Sesi de canımı yakıyordu çünkü.
Sahip olamadığım her noktası beni paramparça ediyordu.

" Ben sana iyi davrandım diye, sen de bana iyi davranma. Zorunda değilsin." Göz yaşlarım sonunda dinmişti, yüzümde bıraktıkları yapışkanlığı elimin tersi ile sildim.

" Niye dikenlerini çıkarıyorsun Chaeyoung?" Yutkundum. Ne diyeceğimi bilemedim.

Elleri ellerime değdiğinde irkildim.

" Neden uzaklaşıyorsun?" Bunu soruyor muydu sahiden? Güldüm.

Gözlerim tekrar dolmaya başlamıştı işte.

Başımı kaldırdım ve onun da dolu dolu bakan gözlerine diktim gözlerimi.

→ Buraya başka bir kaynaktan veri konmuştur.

Lemma exists_grows a v :
  is_true (sql_not (artifact_reference_exists t a v)) = false ->
  is_true (sql_not (artifact_reference_exists (map f t ++ l) a v)) = false.
Proof using Hf.
  unfold artifact_reference_exists. set (b := existsb _ t). set (b' := existsb _ (map f t ++ l)).
  assert (Hb : b = true -> b' = true).
  { unfold b, b'. rewrite !existsb_exists. intros (x & Hx & Hc). exists (f x). apply list_elem_of_In in Hx.
    split; [apply in_or_app; left; apply in_map, list_elem_of_In, Hx|]. by rewrite (frozen_eq _ _ (Hf x Hx)). }
  destruct (jsonb_uuid_text v) as [[]|], b, b'; try done; by specialize (Hb eq_refl).
Qed.

Lemma all_exist_grows a msg vs : all_exist t a msg vs = Ok tt -> all_exist (map f t ++ l) a msg vs = Ok tt.
Proof using Hf.
  unfold all_exist. rewrite !guard_not_Ok. intros H. apply not_true_iff_false. rewrite existsb_exists. intros (v & Hv & Hx).
  apply not_true_iff_false in H. apply H. apply existsb_exists. exists v. split; [done|].
  destruct (is_true (sql_not (artifact_reference_exists t a v))) eqn:E; [done|]. by rewrite (exists_grows a v E) in Hx.
Qed.

Lemma references_grow a :
  a ∈ t -> enforce_artifact_references t a = Ok tt -> enforce_artifact_references (map f t ++ l) (f a) = Ok tt.
Proof using Hf.
  intros Ha H. rewrite (frozen_eq _ _ (Hf a Ha)).
  change (enforce_artifact_references (map f t ++ l) a = Ok tt).
  unfold enforce_artifact_references in *.
  apply bind_Ok in H as ([] & H1 & H). apply bind_Ok in H as ([] & H2 & H).
  rewrite (all_exist_grows _ _ _ H1), (all_exist_grows _ _ _ H2). cbn [mbind res_bind].
  destruct (ar_kind a); try done; try (by apply all_exist_grows);
    apply bind_Ok in H as ([] & H3 & H); rewrite (all_exist_grows _ _ _ H3); cbn [mbind res_bind]; by apply all_exist_grows.
Qed.

Lemma node_kind_grows n : enforce_graph_node_kind t n = Ok tt -> enforce_graph_node_kind (map f t ++ l) n = Ok tt.
Proof using Hf.
  unfold enforce_graph_node_kind. destruct (find_artifact _ _ _ t) as [a|] eqn:E; [|done].
  rewrite (find_grows _ _ _ _ E). apply find_some in E as [Ha%list_elem_of_In _]. by rewrite (frozen_eq _ _ (Hf a Ha)).
Qed.

End grows.

Lemma find_app_Some {A} (p : A -> bool) l m x : List.find p l = Some x -> List.find p (l ++ m) = Some x.
Proof. induction l as [|y l IH]; cbn; [done|]. by destruct (p y). Qed.
Definition affected (p : ImpactDependency -> bool) (r : SourceImpactReport) : list uuid :=
  fromkeys (map id_dependent_id (List.filter p (sp_dependencies r))).
Definition of_type (t : ImpactDependencyType) (d : ImpactDependency) : bool := bool_decide (id_dependency_type d = t).

Definition affected_claim_ids : SourceImpactReport -> list uuid :=
  affected (fun d => of_type ARTIFACT d && bool_decide (id_artifact_kind d = Some CLAIM)).
Definition affected_alternative_ids : SourceImpactReport -> list uuid :=
  affected (fun d => of_type ARTIFACT d && bool_decide (id_artifact_kind d = Some ALTERNATIVE)).
Definition affected_consensus_result_ids : SourceImpactReport -> list uuid := affected (of_type CONSENSUS_RESULT).
Definition affected_recommendation_ids : SourceImpactReport -> list uuid := affected (of_type RECOMMENDATION).

Record SourceRetractionCommand : Type := mkRetract {
  rc_retraction_id : uuid;
  rc_workspace_id : uuid;
  rc_source_id : uuid;
  rc_actor_id : uuid;
  rc_reason : string;
  rc_retracted_at : datetime
}.

Record SourceRetraction : Type := mkRetraction {
  rt_retraction_id : uuid;
  rt_workspace_id : uuid;
  rt_source_id : uuid;
  rt_actor_id : uuid;
  rt_reason : string;
  rt_retracted_at : datetime;
  rt_dependent_evidence_ids : list uuid;
  rt_dependent_claim_ids : list uuid
}.

Definition new_retract (c : SourceRetractionCommand) : res SourceRetractionCommand :=
  validated "SourceRetractionCommand"
    (_ ← guard_not (negb (filled (rc_reason c)) || blank (rc_reason c)) ValueErrorC "value must not be blank";
     t ← _aware_utc (rc_retracted_at c);
     Ok (mkRetract (rc_retraction_id c) (rc_workspace_id c) (rc_source_id c) (rc_actor_id c) (rc_reason c) t)).

(** ** Tables *)

(** A source row: retracted when and why, if it is. *)
Record source_row : Type := mkSource { so_workspace_id : uuid; so_id : uuid; so_retracted : option (datetime * string) }.
Lemma routes_NoDup n u visited : NoDup edges -> NoDup (routes edges target n u visited).
Proof.
  intros Hnd. revert u visited; induction n as [|n IH]; intros u visited; cbn [routes]; [constructor|].
  assert (Ho : NoDup (out edges u)) by (apply NoDup_ListNoDup, List.NoDup_filter, NoDup_ListNoDup; done).
  induction Ho as [|e l Hel Hl IHl]; cbn [flat_map]; [constructor|].
  set (here := if bool_decide (ge_to_node e = target) then [[e]] else _).
  assert (Hhead : forall es, es ∈ here -> exists es', es = e :: es').
  { unfold here. intros es Hin. case_bool_decide; [apply list_elem_of_singleton in Hin as ->; by exists []|].
    case_bool_decide; [by apply not_elem_of_nil in Hin|]. apply list_elem_of_fmap in Hin as (es' & -> & _). by exists es'. }
  apply NoDup_app. split; [|split; [|done]].
  - unfold here. case_bool_decide; [apply NoDup_singleton|]. case_bool_decide; [constructor|].
    apply NoDup_fmap_2; [by intros x y [= ->]|apply IH].
  - intros es Hin Hrest. apply Hhead in Hin as (es' & ->). apply list_elem_of_In, in_flat_map in Hrest as (e' & He' & Hin).
    apply list_elem_of_In in He', Hin. assert (e' = e); [|by subst].
    case_bool_decide; [apply list_elem_of_singleton in Hin; by injection Hin as -> _|].
    case_bool_decide; [by apply not_elem_of_nil in Hin|]. apply list_elem_of_fmap in Hin as (es'' & Hx & _). by injection Hx as -> _.
Qed.

End routes_elem.
(** ** JavaScript values the component compares *)

Module JS.

(** The two kinds of value [state.selectedField?.name] can be. *)
Inductive Value := undefined | Str (s : string).

(** [a === b] on these values. *)
Definition strict_eq (a b : Value) : bool :=
  match a, b with
  | undefined, undefined => true
  | Str x, Str y => String.eqb x y
  | _, _ => false
  end.

(** [o?.name]: [undefined] when [o] is absent, no property read then. *)
Definition optional_name (o : option DetectedField) : Value :=
  match o with
  | None => undefined
  | Some f => Str (name f)
  end.

End JS.

(** ** The lookup tables *)

Definition TYPE_COLORS : gmap string string :=
  <["quantitative" := "var(--color-quantitative)"]>
  (<["nominal" := "var(--color-nominal)"]>
  (<["ordinal" := "var(--color-ordinal)"]>
  (<["temporal" := "var(--color-temporal)"]> ∅))).

Definition TYPE_LABELS : gmap string string :=
  <["quantitative" := "Q"]>
  (<["nominal" := "N"]>
  (<["ordinal" := "O"]>
  (<["temporal" := "T"]> ∅))).

(** [TABLE[field.type]] *)
Definition index_by_type (table : gmap string string) (t : FieldType)
  : option string :=
  table !! FieldType_str t.

(** ** [JSON.stringify], as far as the component uses it *)

Module JSON.

(** One lowercase hexadecimal digit. *)
Definition hex_digit (n : N) : ascii :=
  if (n <? 10)%N then ascii_of_N (48 + n) else ascii_of_N (87 + n).

(** [UnicodeEscape] of a code unit below 256: a backslash, [u], and four
    lowercase hexadecimal digits. *)
Definition UnicodeEscape (c : ascii) : string :=
  "\u00" +:+
  String (hex_digit (N_of_ascii c / 16))
    (String (hex_digit (N_of_ascii c mod 16)) EmptyString).

(** What [QuoteJSONString] appends for one character: a two-character
    escape for backspace, tab, line feed, form feed, carriage return, the
    quote and the backslash; a unicode escape for the other control
    characters; the character itself otherwise (so the bytes of a
    multi-byte character are copied). *)
Definition QuoteJSONChar (c : ascii) : string :=
  if Ascii.eqb c "008" then "\b"
  else if Ascii.eqb c "009" then "\t"
  else if Ascii.eqb c "010" then "\n"
  else if Ascii.eqb c "012" then "\f"
  else if Ascii.eqb c "013" then "\r"
  else if Ascii.eqb c "034" then String "\" (String "034" EmptyString)
  else if Ascii.eqb c "\" then "\\"
  else if (N_of_ascii c <? 32)%N then UnicodeEscape c
  else String c EmptyString.

Fixpoint QuoteJSONChars (s : string) : string :=
  match s with
  | EmptyString => EmptyString
  | String c rest => QuoteJSONChar c +:+ QuoteJSONChars rest
  end.

Definition QuoteJSONString (s : string) : string :=
  String "034" (QuoteJSONChars s +:+ String "034" EmptyString).

(** One member of an object whose value is a string: the quoted key, a
    colon, the quoted value (no gap). *)
Definition SerializeJSONProperty (key value : string) : string :=
  QuoteJSONString key +:+ ":" +:+ QuoteJSONString value.

(** [JSON.stringify(field)]: the own properties of the object in their
    order, separated by commas, between braces. *)
Definition stringify (field : DetectedField) : string :=
  "{" +:+ SerializeJSONProperty "name" (name field) +:+ "," +:+
  SerializeJSONProperty "type" (FieldType_str (type field)) +:+ "}".
(** * Thompson NFA construction and simulation (thompson_nfa.py)

    A shallow embedding of the regex pipeline of [thompson_nfa.py]:
    whitespace removal, explicit concatenation, shunting-yard conversion
    to postfix, Thompson's construction over a heap of mutable states,
    and the epsilon-closure simulator.

    Conventions of the embedding.
    - A Python character is its Unicode code point, a value of [N]; a
      [str] is a [list char].
    - The operator stack and the fragment stack are lists whose HEAD is
      the top of the stack (Python's [stack[-1]]); [out] is a list that
      grows at its end, as [out.append] does.
    - [State] objects are mutable and shared; they live in a [store]: the
      global counter [_id] and a heap that maps the identifier of every
      allocated state to its [edges] dictionary.  Within one build the
      identifier determines the object, so a state is its identifier.
    - Python exceptions are the constructors of [exn]; a computation that
      may raise returns a [res].
    - The two graph traversals ([dfs] and the loop of [epsilon_closure])
      carry a fuel computed from the heap, which is finite; the lemmas
      [dfs_spec] and [epsilon_closure_spec] show that this fuel is never
      exhausted, so [Fuel_exhausted] is never raised. *)

From stdpp Require Import base numbers option list gmap sets relations.
(** * Funding-rate monitor: analytics core and stream client

    A shallow embedding of [business_core.py] (class [BusinessCore]), of
    [binance_client.py] (class [BinanceWebSocketClient]) and of the port
    search of [main.py] (class [PortManager]), with the properties of the
    deviation score, the champion table, the top-K ranking, the rolling
    window, the message counter and the host cursor, the invariants of the
    stores over every sequence of calls, and the port search.

    Conventions.
    - A Python [float] is an IEEE-754 binary64 value: Rocq's primitive
      [float], with the same rounding for [+ - * / sqrt] and the same
      comparisons (every comparison with NaN is false).
    - A Python [str] is the string of the bytes of its UTF-8 text; a
      substring test on the bytes is the test on the characters.
    - [time.time()] and [pd.Timestamp.now()] are inputs: a function that
      reads the clock takes the value read as an argument.
    - A dict whose iteration order is observed ([current_rates]) is an
      insertion-ordered association list; the other dicts are finite maps.
    - Every call of [self.logger] that can be reached appends an event to
      the [log] field, with the values its message formats.
    - The [try] ... [except Exception] wrappers of the core's methods guard
      operations that do not raise on the modelled data (the lengths are
      tested before the rows are read); their handlers are left out.
    - [await asyncio.sleep] between two connection attempts only passes
      time and is left out. *)

From Stdlib Require Import ZArith Uint63 PrimFloat FloatOps FloatAxioms SpecFloat Lia.
From Stdlib Require Import Ascii String Sorted Permutation.
From stdpp Require Import gmap strings list fin_maps sorting.

#[local] Set Warnings "-inexact-float,-register-all".
#[local] Open Scope Z_scope.
#[local] Open Scope nat_scope.

(** ** Python floats *)

Module Float.

(** [float(n)] for a small non-negative integer [n] (a length). *)
Definition of_nat (n : nat) : float :=
  PrimFloat.of_uint63 (Uint63.of_Z (Z.of_nat n)).

(** [math.isnan] / [pd.isna] on a float. *)
Definition isna (x : float) : bool := negb (PrimFloat.eqb x x).

(** [x > y] in Python is [y < x]. *)
Definition gtb (x y : float) : bool := PrimFloat.ltb y x.

End Float.

(** ** NumPy: the sum of a float64 array

    [ndarray.sum] of a one-dimensional contiguous float64 array is
    [np.add.reduce]: the result starts as the identity of [add], [0.0],
    and the inner loop adds to it the pairwise sum of the whole array
    ([DOUBLE_pairwise_sum]). Every addition rounds, so the order is part
    of the result: fewer than 8 values are added from the left; up to
    [PW_BLOCKSIZE] values are added into eight accumulators, which are
    then combined as a balanced tree, the values after the last full
    group of eight going in at the end; a longer array is cut in two
    (the first half a multiple of eight) and the sums of the halves
    added. *)

Module Ndarray.

Definition PW_BLOCKSIZE : nat := 128.

(** The accumulators [r[0]], ..., [r[7]]. *)
Definition Acc8 : Type :=
  float * float * float * float * float * float * float * float.

(** [for (i = 8; i < n - (n % 8); i += 8) r[j] += a[i + j]]: the full
    groups of eight are added in, the values left over are returned. *)
Fixpoint accumulate (r : Acc8) (a : list float) : Acc8 * list float :=
  match a with
  | b0 :: b1 :: b2 :: b3 :: b4 :: b5 :: b6 :: b7 :: a' =>
    let '(r0, r1, r2, r3, r4, r5, r6, r7) := r in
    accumulate (r0 + b0, r1 + b1, r2 + b2, r3 + b3,
                r4 + b4, r5 + b5, r6 + b6, r7 + b7)%float a'
  | _ => (r, a)
  end.

(** The two branches without recursion: [n < 8], where the sum starts
    from [-0.0] and runs from the left, and [n <= PW_BLOCKSIZE]. *)
Definition block_sum (a : list float) : float :=
  match a with
  | a0 :: a1 :: a2 :: a3 :: a4 :: a5 :: a6 :: a7 :: rest =>
    let '((r0, r1, r2, r3, r4, r5, r6, r7), rest) :=
      accumulate (a0, a1, a2, a3, a4, a5, a6, a7) rest in
    let res := (((r0 + r1) + (r2 + r3)) + ((r4 + r5) + (r6 + r7)))%float in
    foldl PrimFloat.add res rest
  | _ => foldl PrimFloat.add (-0)%float a
  end.

(** [DOUBLE_pairwise_sum]. The recursion is on a counter that starts at
    the length of the array; both halves of an array longer than
    [PW_BLOCKSIZE] are shorter than it, so the counter never runs out
    (lemma [pairwise_sum_unfold]). *)
Fixpoint pairwise (fuel : nat) (a : list float) : float :=
  let n := length a in
  if n <=? PW_BLOCKSIZE then block_sum a else
  match fuel with
  | 0 => nan
  | S fuel' =>
    let n2 := n / 2 in
    let n2 := n2 - n2 mod 8 in
    (pairwise fuel' (take n2 a) + pairwise fuel' (drop n2 a))%float
  end.

Definition pairwise_sum (a : list float) : float := pairwise (length a) a.

(** [a.sum()] *)
Definition sum (a : list float) : float := (0 + pairwise_sum a)%float.

End Ndarray.

(** ** pandas

    The library calls the source makes, restricted to what it uses: a
    [pd.Series] of floats indexed by timestamps is the list of its
    (timestamp, value) rows. [mean] and [std] follow pandas' own
    implementation ([nanops.nanmean], [nanops.nanvar] with [ddof=1], as
    they run without the optional bottleneck accelerator): both sum
    with [ndarray.sum]. The series of the core hold no NaN (a rate is
    stored only when it lies strictly between -1000 and 1000), so
    [skipna] has nothing to mask and the count is the length. *)

Module Pandas.

(** [pd.Timestamp]: nanoseconds since the epoch. *)
Abbreviation Timestamp := Z (only parsing).

(** A series is the list of its rows. *)
Abbreviation Series := (list (Z * float)) (only parsing).

Definition values (s : Series) : list float := s.*2.

(** [pd.concat([s, pd.Series([x], index=[t])])] *)
Definition concat1 (s : Series) (t : Timestamp) (x : float) : Series :=
  s ++ [(t, x)].

(** [s.iloc[start:]] with Python's slice rule: a negative [start] counts
    from the end and is clamped at the first row, a non-negative one is
    clamped at the length. *)
Definition iloc_from (start : Z) (s : Series) : Series :=
  let n := Z.of_nat (length s) in
  let i := if (start <? 0)%Z then Z.max 0 (n + start) else Z.min start n in
  drop (Z.to_nat i) s.

(** [s.iloc[:-1]] *)
Definition iloc_init (s : Series) : Series := take (length s - 1) s.

(** [s.iloc[-1]]; [None] stands for the [IndexError] on an empty series. *)
Definition iloc_last (s : Series) : option float := last (values s).

(** [s.mean()]: the sum over the count. *)
Definition mean (s : Series) : float :=
  (Ndarray.sum (values s) / Float.of_nat (length s))%float.

(** [s.var()] with pandas' default [ddof=1]: the squared deviations from
    the mean, summed and divided by [count - 1]. With one row this is
    0/0, the NaN pandas returns. *)
Definition var (s : Series) : float :=
  let avg := mean s in
  let sqr := (λ x, let d := (avg - x)%float in (d * d)%float) <$> values s in
  (Ndarray.sum sqr / Float.of_nat (length s - 1))%float.

(** [s.std()]: the sample standard deviation. *)
Definition std (s : Series) : float := PrimFloat.sqrt (var s).

End Pandas.

(** ** Python dicts that are iterated

    [dict] keeps insertion order: assigning to a present key keeps its
    place, a new key goes last. *)

Module PyDict.

Abbreviation t V := (list (string * V)) (only parsing).

Section Dict.
Context {V : Type}.

Fixpoint get (k : string) (d : t V) : option V :=
  match d with
  | [] => None
  | (k', v) :: d' => if decide (k = k') then Some v else get k d'
  end.

Fixpoint set (k : string) (v : V) (d : t V) : t V :=
  match d with
  | [] => [(k, v)]
  | (k', v') :: d' =>
      if decide (k = k') then (k, v) :: d' else (k', v') :: set k v d'
  end.

(** [d.pop(k, None)] *)
Definition pop (k : string) (d : t V) : t V :=
  filter (λ kv, kv.1 ≠ k) d.

(** [d.keys()], in iteration order. *)
Definition keys (d : t V) : list string := d.*1.

End Dict.

End PyDict.

(** ** Decoded JSON

    What [json.loads] returns. A number is held as the float [float()]
    makes of it. *)

Inductive json : Type :=
| JNull
| JBool (b : bool)
| JNum (x : float)
| JStr (s : string)
| JList (l : list json)
| JDict (d : list (string * json)).

Module Json.

(** [k in item] and [item[k]] on a decoded object (the first binding of
    a key is searched; [json.loads] keeps one binding per key). *)
Fixpoint lookup (k : string) (d : list (string * json)) : option json :=
  match d with
  | [] => None
  | (k', v) :: d' => if decide (k = k') then Some v else lookup k d'
  end.

End Json.

(** ** Python strings *)

Module PyStr.

Fixpoint startswith (p s : string) : bool :=
  match p, s with
  | EmptyString, _ => true
  | String a p', String b s' => bool_decide (a = b) && startswith p' s'
  | String _ _, EmptyString => false
  end.

(** [k in s]: [k] occurs in [s] as a substring. *)
Fixpoint contains (k s : string) : bool :=
  startswith k s ||
  match s with
  | EmptyString => false
  | String _ s' => contains k s'
  end.

(** [s.endswith(p)] *)
Fixpoint endswith (s p : string) : bool :=
  bool_decide (s = p) ||
  match s with
  | EmptyString => false
  | String _ s' => endswith s' p
  end.

(** A byte that continues a character of UTF-8 text ([10xxxxxx]). *)
Definition is_continuation (a : ascii) : bool :=
  let n := nat_of_ascii a in (128 <=? n) && (n <? 192).

(** [s[:n]], the first [n] characters of a [str] given by its UTF-8
    text: the bytes before the one that starts character [n + 1]. *)
Fixpoint slice_to (n : nat) (s : string) : string :=
  match s with
  | EmptyString => EmptyString
  | String a s' =>
    if is_continuation a then String a (slice_to n s')
    else match n with
         | 0 => EmptyString
         | S n' => String a (slice_to n' s')
         end
  end.

End PyStr.

(** ** config.py *)

Module Config.

Definition TOP_RANKING_COUNT : nat := 5.
Definition STATS_PRINT_INTERVAL : nat := 100.
Definition SYMBOL_SUFFIX_FILTER : string := "USDT".
Definition SYMBOL_EXCLUDE_KEYWORDS : list string := ["UP"; "DOWN"].
Definition MOVING_AVERAGE_WINDOW : Z := 512.

End Config.

(** ** business_core.py: the state of a [BusinessCore] *)

(** A value of [champion_records]. *)
Record ChampionRecord : Type := mkChampion {
  max_volatility : float;
  z_score : float;
  moving_average : float;
  std_dev : float;
  champion_old_rate : float;
  champion_new_rate : float;
  champion_timestamp : float;
  champion_age_hours : float
}.

(** A value of [volatility_data]. In the source [champion_info] is the
    champion dict itself, not a copy; the only write to a champion dict
    ([champion_age_hours]) is followed, in the same call, by the rebuild
    of this entry, so the entry holds the record's value at that point. *)
Record VolatilityInfo : Type := mkVolatility {
  combined : float;
  v_z_score : float;
  v_moving_average : float;
  v_std_dev : float;
  rate_change : float;
  champion_info : ChampionRecord;
  timestamp : float
}.

(** The ranking thread, as far as [start] and [stop] see it. *)
Record Thread : Type := mkThread { is_alive : bool }.

(** The calls of [self.logger], with the values they format. *)
Inductive LogEvent : Type :=
| LogCoreInit
| LogRankingThreadStarted
| LogStoppingRankingThread
| LogRankingThreadStopped
| LogExtractFailed
| LogInvalidRate (symbol : json) (rate : float)
| LogChampionExpired (symbol : string)
| LogNewChampion (symbol : string) (z : float)
| LogStatistics (updates symbols : nat)
| LogTop5Updated (top5 : list string)
| LogRankingError
| LogCleanupStart (n : nat)
| LogCleanupDone (n : nat).

Record BusinessCore : Type := mkCore {
  current_rates : PyDict.t float;
  rate_history : gmap string Pandas.Series;
  volatility_data : gmap string VolatilityInfo;
  top5_symbols : list string;
  champion_records : gmap string ChampionRecord;
  total_symbols : nat;
  data_update_count : nat;
  last_update_time : option float;
  symbol_last_seen : gmap string float;
  ranking_thread : option Thread;
  stop_event : bool;
  window_size : Z;
  champion_ttl : float;
  log : list LogEvent
}.

(** [BusinessCore.__init__] *)
Definition init : BusinessCore :=
  {| current_rates := [];
     rate_history := ∅;
     volatility_data := ∅;
     top5_symbols := [];
     champion_records := ∅;
     total_symbols := 0;
     data_update_count := 0;
     last_update_time := None;
     symbol_last_seen := ∅;
     ranking_thread := None;
     stop_event := false;
     window_size := Config.MOVING_AVERAGE_WINDOW;
     champion_ttl := (15 * 60)%float;
     log := [LogCoreInit] |}.

(** Attribute assignments. *)
Section Setters.
Variable st : BusinessCore.
Lemma record_pipeline_success_order_independent_witness :
  Raising.outcome (record_raising None (Some "run1") disk) = Ok ()
  ∧ Raising.outcome
      (Raising.record_pipeline
         (set_order := descending_order) (port_field := int64_port)
         (file_system := refusing_fs)
         "run" connect "out" None (Some "localhost") (Some 8080)
         None (Some "run1") disk) = Ok ()
  ∧ Raising.calls (record_raising None (Some "run1") disk)
    ≡ₚ Raising.calls
         (Raising.record_pipeline
            (set_order := descending_order) (port_field := int64_port)
            (file_system := refusing_fs)
            "run" connect "out" None (Some "localhost") (Some 8080)
            None (Some "run1") disk).
Proof.
  assert (Raising.outcome (record_raising None (Some "run1") disk) = Ok ())
    as Hok by reflexivity.
  assert (Raising.outcome
            (Raising.record_pipeline
               (set_order := descending_order) (port_field := int64_port)
               (file_system := refusing_fs)
               "run" connect "out" None (Some "localhost") (Some 8080)
               None (Some "run1") disk) = Ok ()) as Hok' by reflexivity.
  split; [exact Hok|]. split; [exact Hok'|].
  exact (record_pipeline_success_order_independent
           (port_field := int64_port) (file_system := refusing_fs)
           "run" connect ascending_order descending_order
           "out" None (Some "localhost") (Some 8080) None (Some "run1") disk
           Hok Hok').
Defined.
End RaisingExamples.
(** A remote that answers [503] once and then declines in words: the
    operation fails with the words after two attempts and one wait. *)
Lemma operation_decodes_first_response_witness :
  let declined := Response.mk None (Some "I cannot edit this photo.") in
  let ai : Remote := fun attempt _ =>
    if (attempt <? 2)%Z then Threw (ErrorObj "503 Service Unavailable")
    else Returned declined in
  let request := accessoriesRequest "image/png" "AAAA" in
  removeAccessories ai "data:image/png;base64,AAAA"
  = (Threw (ErrorObj
       ("The AI model responded with text instead of an image: " ++ dquote ++
        "I cannot edit this photo." ++ dquote)),
     [GenerateContent 1 request; SetTimeout 1000; GenerateContent 2 request]).
Proof.
  intros declined ai request.
  apply (proj1 (operation_decodes_first_response ai 2 declined ltac:(lia))
           "data:image/png;base64,AAAA" "image/png" "AAAA").
  - reflexivity.
  - intros i Hi. exists (ErrorObj "503 Service Unavailable").
    assert (i = 1)%Z as -> by lia. split; reflexivity.
  - reflexivity.
Defined.

(** Every request an operation sends goes to the image edit model and
    holds the decomposed input images in the order of the arguments (for
    the fusion: the model, then the outfit), followed by the prompt of the
    operation. *)
Theorem operations_send_inputs_then_prompt (ai : Remote)
    (request : GenerateContentParameters) :
  (forall url,
     In request (requestsSent (snd (removeAccessories ai url))) ->
     exists mime payload,
       fileToGenerativePart url = Returned (imagePart mime payload) /\
       request = mkRequest imageEditModel
                   [imagePart mime payload; textPart removeAccessoriesPrompt]) /\
  (forall url,
     In request (requestsSent (snd (isolateOutfit ai url))) ->
     exists mime payload,
       fileToGenerativePart url = Returned (imagePart mime payload) /\
       request = mkRequest imageEditModel
                   [imagePart mime payload; textPart isolateOutfitPrompt]) /\
  (forall modelUrl outfitUrl,
     In request (requestsSent (snd (dressModel ai modelUrl outfitUrl))) ->
     exists mm pm mo po,
       fileToGenerativePart modelUrl = Returned (imagePart mm pm) /\
       fileToGenerativePart outfitUrl = Returned (imagePart mo po) /\
       request = mkRequest imageEditModel
                   [imagePart mm pm; imagePart mo po;
                    textPart dressModelPrompt]).
Proof.
  split; [|split].
  - intros url. rewrite removeAccessories_run.
    destruct (matchDataUrl url) as [[mime payload]|] eqn:Hm; [|intros []].
    intros Hin. exists mime, payload. split; [now apply encoded_iff_matched|].
    destruct (callAndDecode_bounds ai (accessoriesRequest mime payload))
      as (_ & _ & Hall).
    rewrite Forall_forall in Hall. symmetry. now apply Hall.
  - intros url. rewrite isolateOutfit_run.
    destruct (matchDataUrl url) as [[mime payload]|] eqn:Hm; [|intros []].
    intros Hin. exists mime, payload. split; [now apply encoded_iff_matched|].
    destruct (callAndDecode_bounds ai (outfitRequest mime payload))
      as (_ & _ & Hall).
    rewrite Forall_forall in Hall. symmetry. now apply Hall.
  - intros modelUrl outfitUrl. rewrite dressModel_run.
    destruct (matchDataUrl modelUrl) as [[mm pm]|] eqn:Hm; [|intros []].
    destruct (matchDataUrl outfitUrl) as [[mo po]|] eqn:Ho; [|intros []].
    intros Hin. exists mm, pm, mo, po.
    split; [now apply encoded_iff_matched|].
    split; [now apply encoded_iff_matched|].
    destruct (callAndDecode_bounds ai (fusionRequest mm pm mo po))
      as (_ & _ & Hall).
    rewrite Forall_forall in Hall. symmetry. now apply Hall.
Qed.

Lemma operations_send_inputs_then_prompt_witness :
  let ai : Remote := fun _ _ => Returned (Response.mk None None) in
  let request :=
    mkRequest imageEditModel
      [imagePart "image/png" "AAAA"; imagePart "image/jpeg" "BBBB";
       textPart dressModelPrompt] in
  exists mm pm mo po,
    fileToGenerativePart "data:image/png;base64,AAAA"
    = Returned (imagePart mm pm) /\
    fileToGenerativePart "data:image/jpeg;base64,BBBB"
    = Returned (imagePart mo po) /\
    request = mkRequest imageEditModel
                [imagePart mm pm; imagePart mo po; textPart dressModelPrompt].
Proof.
  intros ai request.
  apply (proj2 (proj2 (operations_send_inputs_then_prompt ai request))
           "data:image/png;base64,AAAA" "data:image/jpeg;base64,BBBB").
  simpl. left. reflexivity.
Defined.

O dolu gözler bana doğruyu söyler miydi?
Doğru neydi ki?

" Neden biliyor musun?" Gözümden çeneme doğru bir yaş aktı. Burnumu çektim. Şuan konuşmasam, bir daha ağzımı açamazdım.

" Çünkü canımı yakıyorsun Jungkook." Kaşlarını çattı.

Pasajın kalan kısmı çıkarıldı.